Your task is to reproduce the entries below word for word.

[Stored items]
************

Definition check_state (schema : QueueSchema) (limits : QueueLimits) (seen : seen_ids)
    (u : StateUpdate) : QueueResult seen_ids :=
  _ ← name (su_key u);
  _ ← expect (su_expect u);
  definition ← ok_or (schema_state schema !! su_collection u) (invalid "undeclared state collection");
  seen ← insert_new "duplicate record in group" seen (Some (su_collection u), su_key u);
  _ ← match su_change u with
      | Put values value =>
          _ ← check_fields values definition;
          if max_state_bytes limits <? byte_len value then Err QTooLarge else Ok tt
      | _ => Ok tt
      end;
  Ok seen.

Definition check_group (schema : QueueSchema) (limits : QueueLimits) (identities : gset string)
    (g : CommitGroup) : QueueResult (gset string) :=
  _ ← name (request_id g);
  identities ← insert_new "duplicate group identity" identities (request_id g);
  _ ← check_count g limits;
  _ ← match administration g with
      | Some admin => intent_validate (acm_intent admin) schema limits
      | None => Ok tt
      end;
  keys ← try_fold (check_claimed schema limits) (∅ : seen_ids) (claimed_updates g);
  keys ← try_fold (check_insert schema limits) keys (work_inserts g);
  keys ← try_fold (check_update schema limits) keys (work_updates g);
  _ ← try_fold (check_state schema limits) keys (state_updates g);
  _ ← check_result_bytes g limits;
  _ ← byte_limit (accounting g) (max_group_bytes limits);
  Ok identities.

(** The response reserved for one group. *)
Definition reserve_group (limits : QueueLimits) (total : Z) (g : CommitGroup) : QueueResult Z :=
  match administration g with
  | Some admin =>
      total ← ok_or (checked_add_u64 total (acm_max_result_bytes admin)) QTooLarge;
      if max_response_bytes limits <? total then Err QTooLarge else Ok total
  | None =>
      reserve_response limits total
        (mkCommitReceipt (request_id g)
          (Committed ((λ e, mkRecordVersion e.1 e.2 u64_max) <$> modified_records g)))
        (mkCommitReceipt (request_id g) (Rejected (RInvalid (repeat_x 256))))
  end.

Definition validate_commit_groups (queue : QueueAddress) (groups : list CommitGroup)
    (schema : QueueSchema) (limits : QueueLimits) : QueueResult unit :=
  _ ← preflight_commit_groups queue groups limits;
  _ ← QueueSchema_validate schema;
  _ ← QueueLimits_validate limits;
  if bool_decide (groups = []) || (max_groups limits <? Z.of_nat (length groups))
  then Err (invalid "invalid commit group count")
  else
    _ ← try_fold (check_group schema limits) (∅ : gset string) groups;
    _ ← try_fold (reserve_group limits) 10 groups;
    byte_limit (commit_envelope queue groups) (max_request_bytes limits).

Definition batch_validate (b : CommitBatch) (schema : QueueSchema) (limits : QueueLimits) : QueueResult unit :=
  validate_commit_groups (cb_queue b) (cb_groups b) schema limits.
Definition preview_validate (r : PreviewRequest) (schema : QueueSchema) (limits : QueueLimits) : QueueResult unit :=
  validate_commit_groups (pr_queue r) [pr_group r] schema limits.

End requests.

(** ** Lemmas *)

Lemma writer_write_spec w b :
  cw_limit w ≤ u64_max →
  writer_write w b =
    let total := cw_bytes w + byte_len b in
    if total <=? cw_limit w
    then Ok (mkCanonicalWriter ((λ h, h ++ b) <$> cw_hash w) total (cw_limit w)) else Err tt.
Proof.
  intros Hlim. unfold writer_write, checked_add_u64. cbn zeta.
  destruct (Z.leb_spec (cw_bytes w + byte_len b) u64_max); [done|].
  by rewrite (proj2 (Z.leb_gt _ (cw_limit w))) by lia.
Qed.

(** A writer takes a value exactly when its limit holds all of it, however the
    bytes are chunked. *)
Lemma to_io_spec `{Canonical T} (v : T) w :
  0 ≤ cw_bytes w ≤ cw_limit w → cw_limit w ≤ u64_max →
  to_io v w =
    let total := cw_bytes w + byte_len (canonical_bytes v) in
    if total <=? cw_limit w
    then Ok (mkCanonicalWriter ((λ h, h ++ canonical_bytes v) <$> cw_hash w) total (cw_limit w))
    else Err tt.
Proof.
  unfold to_io, canonical_bytes. generalize (canonical v) as chunks. intros chunks.
  revert w. induction chunks as [|b chunks IH]; intros [h n lim] Hn Hlim; cbn in Hn, Hlim.
  - cbn. rewrite Z.add_0_r, (proj2 (Z.leb_le _ _)) by lia.
    destruct h; cbn; by rewrite ?app_nil_r.
  - rewrite try_fold_cons, writer_write_spec by (cbn; lia). cbn [cw_bytes cw_limit cw_hash concat].
    unfold byte_len in *. rewrite length_app, Nat2Z.inj_add, Z.add_assoc.
    destruct (Z.leb_spec (n + Z.of_nat (length b)) lim); cbn [mbind result_bind].
    2:{ by rewrite (proj2 (Z.leb_gt _ lim)) by lia. }
    rewrite IH by (cbn; lia). cbn [cw_bytes cw_limit cw_hash].
    destruct (_ <=? lim); [|done]. do 2 f_equal.
    destruct h; cbn; by rewrite ?app_assoc.
Qed.

Lemma byte_limit_Ok `{Canonical T} (v : T) max :
  0 ≤ max ≤ u64_max →
  byte_limit v max = if byte_len (canonical_bytes v) <=? max then Ok tt else Err QTooLarge.
Proof.
  intros Hmax. unfold byte_limit. rewrite to_io_spec by (cbn; lia). cbn [cw_bytes cw_limit].
  rewrite Z.add_0_l. by destruct (_ <=? _).
Qed.

Lemma fingerprint_format_Ok sha256 `{Canonical T} format domain (v : T) h :
  fingerprint_format sha256 format domain v = Ok h →
  h = sha256 (fingerprint_prefix format domain ++ canonical_bytes v).
Proof.
  unfold fingerprint_format. rewrite to_io_spec by (cbn; int_lia). cbn [cw_bytes cw_limit cw_hash].
  destruct (_ <=? _); [|done]. by intros [= <-].
Qed.

Lemma byte_len_nonneg b : 0 ≤ byte_len b.
Proof. unfold byte_len. lia. Qed.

************

TASK OUTPUT:
Definition check_state (schema : QueueSchema) (limits : QueueLimits) (seen : seen_ids)
    (u : StateUpdate) : QueueResult seen_ids :=
  _ ← name (su_key u);
  _ ← expect (su_expect u);
  definition ← ok_or (schema_state schema !! su_collection u) (invalid "undeclared state collection");
  seen ← insert_new "duplicate record in group" seen (Some (su_collection u), su_key u);
  _ ← match su_change u with
      | Put values value =>
          _ ← check_fields values definition;
          if max_state_bytes limits <? byte_len value then Err QTooLarge else Ok tt
      | _ => Ok tt
      end;
  Ok seen.

Definition check_group (schema : QueueSchema) (limits : QueueLimits) (identities : gset string)
    (g : CommitGroup) : QueueResult (gset string) :=
  _ ← name (request_id g);
  identities ← insert_new "duplicate group identity" identities (request_id g);
  _ ← check_count g limits;
  _ ← match administration g with
      | Some admin => intent_validate (acm_intent admin) schema limits
      | None => Ok tt
      end;
  keys ← try_fold (check_claimed schema limits) (∅ : seen_ids) (claimed_updates g);
  keys ← try_fold (check_insert schema limits) keys (work_inserts g);
  keys ← try_fold (check_update schema limits) keys (work_updates g);
  _ ← try_fold (check_state schema limits) keys (state_updates g);
  _ ← check_result_bytes g limits;
  _ ← byte_limit (accounting g) (max_group_bytes limits);
  Ok identities.

(** The response reserved for one group. *)
Definition reserve_group (limits : QueueLimits) (total : Z) (g : CommitGroup) : QueueResult Z :=
  match administration g with
  | Some admin =>
      total ← ok_or (checked_add_u64 total (acm_max_result_bytes admin)) QTooLarge;
      if max_response_bytes limits <? total then Err QTooLarge else Ok total
  | None =>
      reserve_response limits total
        (mkCommitReceipt (request_id g)
          (Committed ((λ e, mkRecordVersion e.1 e.2 u64_max) <$> modified_records g)))
        (mkCommitReceipt (request_id g) (Rejected (RInvalid (repeat_x 256))))
  end.

Definition validate_commit_groups (queue : QueueAddress) (groups : list CommitGroup)
    (schema : QueueSchema) (limits : QueueLimits) : QueueResult unit :=
  _ ← preflight_commit_groups queue groups limits;
  _ ← QueueSchema_validate schema;
  _ ← QueueLimits_validate limits;
  if bool_decide (groups = []) || (max_groups limits <? Z.of_nat (length groups))
  then Err (invalid "invalid commit group count")
  else
    _ ← try_fold (check_group schema limits) (∅ : gset string) groups;
    _ ← try_fold (reserve_group limits) 10 groups;
    byte_limit (commit_envelope queue groups) (max_request_bytes limits).

Definition batch_validate (b : CommitBatch) (schema : QueueSchema) (limits : QueueLimits) : QueueResult unit :=
  validate_commit_groups (cb_queue b) (cb_groups b) schema limits.
Definition preview_validate (r : PreviewRequest) (schema : QueueSchema) (limits : QueueLimits) : QueueResult unit :=
  validate_commit_groups (pr_queue r) [pr_group r] schema limits.

End requests.

(** ** Lemmas *)

Lemma writer_write_spec w b :
  cw_limit w ≤ u64_max →
  writer_write w b =
    let total := cw_bytes w + byte_len b in
    if total <=? cw_limit w
    then Ok (mkCanonicalWriter ((λ h, h ++ b) <$> cw_hash w) total (cw_limit w)) else Err tt.
Proof.
  intros Hlim. unfold writer_write, checked_add_u64. cbn zeta.
  destruct (Z.leb_spec (cw_bytes w + byte_len b) u64_max); [done|].
  by rewrite (proj2 (Z.leb_gt _ (cw_limit w))) by lia.
Qed.

(** A writer takes a value exactly when its limit holds all of it, however the
    bytes are chunked. *)
Lemma to_io_spec `{Canonical T} (v : T) w :
  0 ≤ cw_bytes w ≤ cw_limit w → cw_limit w ≤ u64_max →
  to_io v w =
    let total := cw_bytes w + byte_len (canonical_bytes v) in
    if total <=? cw_limit w
    then Ok (mkCanonicalWriter ((λ h, h ++ canonical_bytes v) <$> cw_hash w) total (cw_limit w))
    else Err tt.
Proof.
  unfold to_io, canonical_bytes. generalize (canonical v) as chunks. intros chunks.
  revert w. induction chunks as [|b chunks IH]; intros [h n lim] Hn Hlim; cbn in Hn, Hlim.
  - cbn. rewrite Z.add_0_r, (proj2 (Z.leb_le _ _)) by lia.
    destruct h; cbn; by rewrite ?app_nil_r.
  - rewrite try_fold_cons, writer_write_spec by (cbn; lia). cbn [cw_bytes cw_limit cw_hash concat].
    unfold byte_len in *. rewrite length_app, Nat2Z.inj_add, Z.add_assoc.
    destruct (Z.leb_spec (n + Z.of_nat (length b)) lim); cbn [mbind result_bind].
    2:{ by rewrite (proj2 (Z.leb_gt _ lim)) by lia. }
    rewrite IH by (cbn; lia). cbn [cw_bytes cw_limit cw_hash].
    destruct (_ <=? lim); [|done]. do 2 f_equal.
    destruct h; cbn; by rewrite ?app_assoc.
Qed.

Lemma byte_limit_Ok `{Canonical T} (v : T) max :
  0 ≤ max ≤ u64_max →
  byte_limit v max = if byte_len (canonical_bytes v) <=? max then Ok tt else Err QTooLarge.
Proof.
  intros Hmax. unfold byte_limit. rewrite to_io_spec by (cbn; lia). cbn [cw_bytes cw_limit].
  rewrite Z.add_0_l. by destruct (_ <=? _).
Qed.

Lemma fingerprint_format_Ok sha256 `{Canonical T} format domain (v : T) h :
  fingerprint_format sha256 format domain v = Ok h →
  h = sha256 (fingerprint_prefix format domain ++ canonical_bytes v).
Proof.
  unfold fingerprint_format. rewrite to_io_spec by (cbn; int_lia). cbn [cw_bytes cw_limit cw_hash].
  destruct (_ <=? _); [|done]. by intros [= <-].
Qed.

Lemma byte_len_nonneg b : 0 ≤ byte_len b.
Proof. unfold byte_len. lia. Qed.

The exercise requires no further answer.